## Problem to work on
What lines of the data below hold "system"? Show them.

── Input for this task

(** ** Specification *)

(** A run failed, or started from a seed whose addresses are those of a ready record that
    [T] holds of. *)
Definition started (T : ChildReady -> Prop) (request : PlatformRunRequest) (r : PlatformRunResult) : Prop :=
  r.(result_error) <> [] \/
  exists ready, T ready
    /\ seed_effective request r.(result_seed) ready.(ready_code_base) ready.(ready_initial_rsp) ready.(ready_data_base).

Lemma started_error T request r outcome error : error <> [] -> started T request (set_error r outcome error).
Proof. by left. Qed.

(** A platform lays the memory of a code out. *)
Class LaidOutPlatform {W : Type} (H : Platform W) (page_size data_reserve_base : Z) (code : list Z) : Prop :=
  run_started : forall request w r w', request.(request_code) = code -> well_formed request.(request_seed) ->
    0 <= request.(request_max_steps) -> run_platform_steps request w = Some (r, w') ->
    started (laid_out code page_size data_reserve_base) request r.

(** The memory of a run and the seed it starts from, on pages of [page_size]: the code is at
    the first address and ends exactly at the end of a page, to be read and executed and not
    written, with a page that cannot be accessed behind it and below the top of the address
    space; the stack pointer is aligned, its headroom below the end of a fresh stack, and
    the data is one page behind the address it is always at; both can be read and written and
    have a page that cannot be accessed on either side; data pointers that the request leaves
    at zero are the address of the data. *)
Record run_layout (request : PlatformRunRequest) (page_size data_reserve_base : Z) (seed : Registers) (m : address_space) : Prop := {
  layout_memory : memory_laid_out request.(request_code) page_size (reg_get seed RIP)
    (reg_get seed RSP + SCRATCH_STACK_HEADROOM - SCRATCH_STACK_BYTES) (data_reserve_base + page_size) m;
  layout_end : (reg_get seed RIP + Z.of_nat (length request.(request_code))) mod page_size = 0;
  layout_top : 0 < reg_get seed RIP /\ reg_get seed RIP + Z.of_nat (length request.(request_code)) + page_size < 2 ^ 64;
  layout_stack : reg_get seed RSP mod 16 = 0;
  layout_data : forall reg, reg = RDI \/ reg = RSI -> reg_get seed reg =
    if request.(request_seed_data_pointers) && (reg_get request.(request_seed) reg =? 0)
    then data_reserve_base + page_size else reg_get request.(request_seed) reg;
}.

Lemma started_layout request k data_reserve_base ready seed m :
  seed_effective request seed ready.(ready_code_base) ready.(ready_initial_rsp) ready.(ready_data_base) ->
  laid_out request.(request_code) (2 ^ k) data_reserve_base ready -> memory_of_ready request.(request_code) k ready m ->
  run_layout request (2 ^ k) data_reserve_base seed m.
Proof.
  intros [Erip Ersp Edata _ _ _ _ _ _] [Hend Hguard (buffer & _ & Hb0 & Hb & _) Hrsp _ Hdata] Hm.
  unfold memory_of_ready in Hm. rewrite Hdata in Hm, Edata. split; rewrite ?Erip, ?Ersp; try done. lia.
Qed.

(** ** Linux *)

Section linux.
Context {W : Type} `{H : LinuxKernel W} {zydis : ZydisDecoder} (patience : nat).
Context {V : Type} (K : WorkerKernel V) (view : V -> address_space) (k signal_stack_size data_reserve_base : Z) (code : list Z).
Hypothesis Hk : 8 <= k <= 16.
Hypothesis Hcode : Z.of_nat (length code) < 2 ^ 62.
Hypothesis Hdata : 0 <= data_reserve_base < 2 ^ 63 /\ data_reserve_base mod 2 ^ k = 0.
Hypothesis Hsignal : 0 <= signal_stack_size < 2 ^ 62 /\ signal_stack_size mod 2 ^ k = 0.
Hypothesis Hlaws : memory_laws K (2 ^ k) view.

(** A worker of the run has ended. *)
Definition worker_ended (e : WorkerEnd) (v : Worker V) : Prop :=
  exists worker_patience w fpu,
    child_main worker_patience code (2 ^ k) signal_stack_size data_reserve_base (Worker_of w [] fpu) = Some (e, v).

(** What the pipe delivers is what the worker of the run has written. *)
Class delivers : Prop :=
  pipe_of_worker : forall (s s' : Linux.State W) bytes, read_all patience sizeof_ready s = Some (Some bytes, s') ->
    exists e v, worker_ended e v /\ v.(written) = bytes.

(** The record of a worker that has stopped, and its memory. *)
Definition from_worker (ready : ChildReady) : Prop :=
  laid_out code (2 ^ k) data_reserve_base ready
  /\ exists v, worker_ended WorkerStopped v /\ memory_of_ready code k ready (view v.(worker_world)).

Lemma read_loop_length fuel size got (s s' : Linux.State W) bytes :
  read_loop fuel size got s = Some (Some bytes, s') -> (size + length got <= length bytes)%nat.
Proof.
  revert size got s. induction fuel as [|fuel IH]; intros [|size] got s Hrun; cbn [read_loop] in Hrun;
    try (apply mret_Some in Hrun as [[= <-] _]; lia); [done|].
  apply bind_Some in Hrun as (result & s1 & _ & Hrun). destruct result as [[|b bytes']| | |].
  - by apply mret_Some in Hrun as [? _].
  - apply IH in Hrun. rewrite length_app in Hrun. cbn [length] in *. lia.
  - by apply IH in Hrun.
  - by apply mret_Some in Hrun as [? _].
  - done.
Qed.

(** The record of a worker that failed is never taken for a layout. *)
Lemma delivered_layout {law : delivers} (s s' : Linux.State W) bytes :
  read_all patience sizeof_ready s = Some (Some bytes, s') -> ready_error (ready_of_bytes bytes) = 0 ->
  from_worker (ready_of_bytes bytes).
Proof.
  intros Hread He. pose proof (read_loop_length _ _ _ _ _ _ Hread) as Hlen.
  destruct (pipe_of_worker s s' bytes Hread) as (e & v & (n & w & fpu & Hrun) & <-).
  pose proof Hrun as Hreports. apply (child_main_reports_lemma n code k signal_stack_size data_reserve_base view Hk Hcode Hdata Hsignal Hlaws) in Hreports; [|done].
  destruct e; [destruct Hreports as [?|?]; [cbn [length] in Hlen; lia | done]|]. destruct Hreports as (_ & _ & Hlaid & Hm).
  split; [exact Hlaid|]. exists v. split; [by exists n, w, fpu | exact Hm].
Qed.

Abbreviation keep := (keeps (fun _ : Linux.State W => True)).
Abbreviation start_of request := (started from_worker request).

Lemma keep_finish_started request child result : start_of request result -> keep (finish patience child result) (start_of request).
Proof. intros Hr s r s' _ ->%finish_result. done. Qed.

Lemma keep_fail_started request child result error : error <> [] -> keep (Linux.fail patience child result error) (start_of request).
Proof. intros He. by apply keep_finish_started, started_error. Qed.

Lemma keep_trace_started request child ready :
  request.(request_code) = code -> well_formed request.(request_seed) -> 0 <= request.(request_max_steps) ->
  from_worker ready ->
  keep (trace_worker patience request child ready (set_seed PlatformRunResult_init request.(request_seed))) (start_of request).
Proof.
  intros Hc Hwf Hmax Hlaid. unfold trace_worker. cbv zeta. keep_next options.
  destruct (negb options); [by apply keep_fail_started|]. keep_next registers. keep_next fpu_registers.
  destruct registers as [registers|]; [|by apply keep_fail_started]. destruct fpu_registers as [fpu_registers|]; [|by apply keep_fail_started].
  destruct (negb _); [by apply keep_fail_started|]. cbn [set_seed result_seed].
  destruct (seed_worker request ready registers fpu_registers (request_seed request)) as [[registers' fpu'] recorded] eqn:Es.
  apply seed_worker_effective in Es; [|done]. keep_next ok. keep_next set_fpu. destruct (negb set_fpu); [by apply keep_fail_started|].
  assert (forall r, r.(result_seed) = recorded -> start_of request r) as Hstart.
  { intros r E. right. exists ready. by rewrite E. }
  case_bool_decide; [by apply keep_finish_started, Hstart|]. pose proof (capped_steps_range _ Hmax).
  intros s r s' _ ([Hseed _] & _)%step_loop_spec; [|done | cbn; lia]. split; [done | by apply Hstart].
Qed.

(** A run failed, or started where a worker has laid its memory out. *)
Lemma linux_started {law : delivers} request w r s1 :
  request.(request_code) = code -> well_formed request.(request_seed) -> 0 <= request.(request_max_steps) ->
  run_platform_steps_linux patience request w = Some (r, s1) -> start_of request r.
Proof using Hk Hcode Hdata Hsignal Hlaws.
  intros Hc Hwf Hmax Hrun. unfold run_platform_steps_linux, run_linux in Hrun.
  pose proof (prepare_platform_run_spec request (Linux.instrumentation_detected (Linux.world (Linux.State_of w [] true)))) as Hprep.
  destruct (prepare_platform_run _ _ _) as [go_on result]. destruct Hprep as (_ & _ & _ & Hgo1 & Hgo2). destruct go_on; cbn [negb] in Hrun.
  2: { injection Hrun as <- _. left. by apply Hgo2. }
  rewrite (Hgo1 eq_refl) in Hrun. revert Hrun.
  match goal with |- ?m _ = _ -> _ => assert (keep m (start_of request)) as Hm end; [|intros Hrun; by apply (Hm _ _ _ I Hrun)].
  keep_next piped. destruct (negb piped); [by apply keeps_ret, started_error|]. keep_next child.
  destruct (child =? -1); [keep_next ?; keep_next ?; by apply keeps_ret, started_error|]. unfold start_worker. keep_next ?.
  apply keeps_bind with (Q := fun b => forall bytes, b = Some bytes -> ready_error (ready_of_bytes bytes) = 0 ->
    from_worker (ready_of_bytes bytes)).
  { intros s b s' _ E. split; [done|]. intros bytes -> He. by apply (delivered_layout s s'). }
  intros [bytes|] Hbytes; [|by apply keep_finish_started, started_error]. cbv zeta. keep_next status.
  destruct status as [status|]; [|by apply keep_finish_started, started_error].
  destruct (Z.eqb_spec (ready_error (ready_of_bytes bytes)) 0) as [He|He]; cbn [negb].
  - destruct (_ || _); [by apply keep_finish_started, started_error|]. apply keep_trace_started; auto.
  - keep_next ?. apply keeps_ret, started_error. unfold child_error_name. by repeat case_match.
Qed.

#[export] Instance linux_laid_out {law : delivers} : LaidOutPlatform (linux_platform patience) (2 ^ k) data_reserve_base code.
Proof using Hk Hcode Hdata Hsignal Hlaws.
  intros request w r w' Hc Hwf Hmax Hrun. cbn in Hrun. apply fmap_Some in Hrun as ([r1 s1] & Hrun & [= -> ->]).
  apply linux_started in Hrun as [? | (ready & [? _] & ?)]; [by left | | done..]. right. by exists ready.
Qed.
End linux.

(** ** Windows *)

Definition access_of (protection : Protection) : Access :=
  match protection with PAGE_NOACCESS => NoAccess | PAGE_READWRITE => ReadWriteAccess | PAGE_EXECUTE_READ => ReadExecuteAccess end.

(** What the tracer relies on, for what the addresses of its process hold in each state of
    the system: a reservation is of whole pages where nothing was mapped, and a fixed one is
    where it is asked for when that is a multiple of the granularity; a range that is committed or protected has that protection; a
    copy is; and the calls that make the thread ready leave what is mapped as it is. *)
Record windows_memory_laws {W : Type} {memory : Memory} (H : WindowsKernel W) (page_size : Z) (view : W -> address_space) : Prop := {
  law_reserve : forall size w, 0 < size -> size mod page_size = 0 -> let '(a, w') := VirtualAlloc_reserve 0 size w in
    a = 0 \/ (0 < a /\ a mod page_size = 0 /\ a + size < 2 ^ 64 /\ reserves (view w) (view w') a size);
  law_reserve_at : forall address size w, address <> 0 -> address mod Trace.vm_allocation_granularity = 0 -> let '(a, w') := VirtualAlloc_reserve address size w in
    a = 0 \/ (a = address /\ reserves (view w) (view w') a size);
  law_commit : forall address size protection w, address mod page_size = 0 -> size mod page_size = 0 ->
    let '(a, w') := VirtualAlloc_commit address size protection w in
    a <> 0 -> protects (view w) (view w') address size (access_of protection);
  law_protect : forall address size protection w, address mod page_size = 0 -> size mod page_size = 0 ->
    let '(ok, w') := VirtualProtect address size protection w in
    ok = true -> protects (view w) (view w') address size (access_of protection);
  law_memcpy : forall address bytes w, writable (view w) address (Z.of_nat (length bytes)) ->
    copies (view w) (view (Windows.copy_code address bytes w)) address bytes;
  law_flush : forall address size w, keeps_mapped (view w) (view (FlushInstructionCache address size w).2);
  law_create : forall w, keeps_mapped (view w) (view (CreateThread w).2);
  law_thread_id : forall thread w, keeps_mapped (view w) (view (GetThreadId thread w).2);
  law_get_context : forall thread w, keeps_mapped (view w) (view (GetThreadContext thread w).2);
  law_set_context : forall thread context w, keeps_mapped (view w) (view (SetThreadContext thread context w).2);
  law_add_handler : forall w, keeps_mapped (view w) (view (AddVectoredExceptionHandler w).2);
}.

(** A call of another system, next to which something is noted. *)
Definition beside {W V A : Type} (f : W -> A * W) (w : W * list V) : A * (W * list V) :=
  let '(x, w1) := f w.1 in (x, (w1, w.2)).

────

## Answer to this exercise
    the system: a reservation is of whole pages where nothing was mapped, and a fixed one is
(** A call of another system, next to which something is noted. *)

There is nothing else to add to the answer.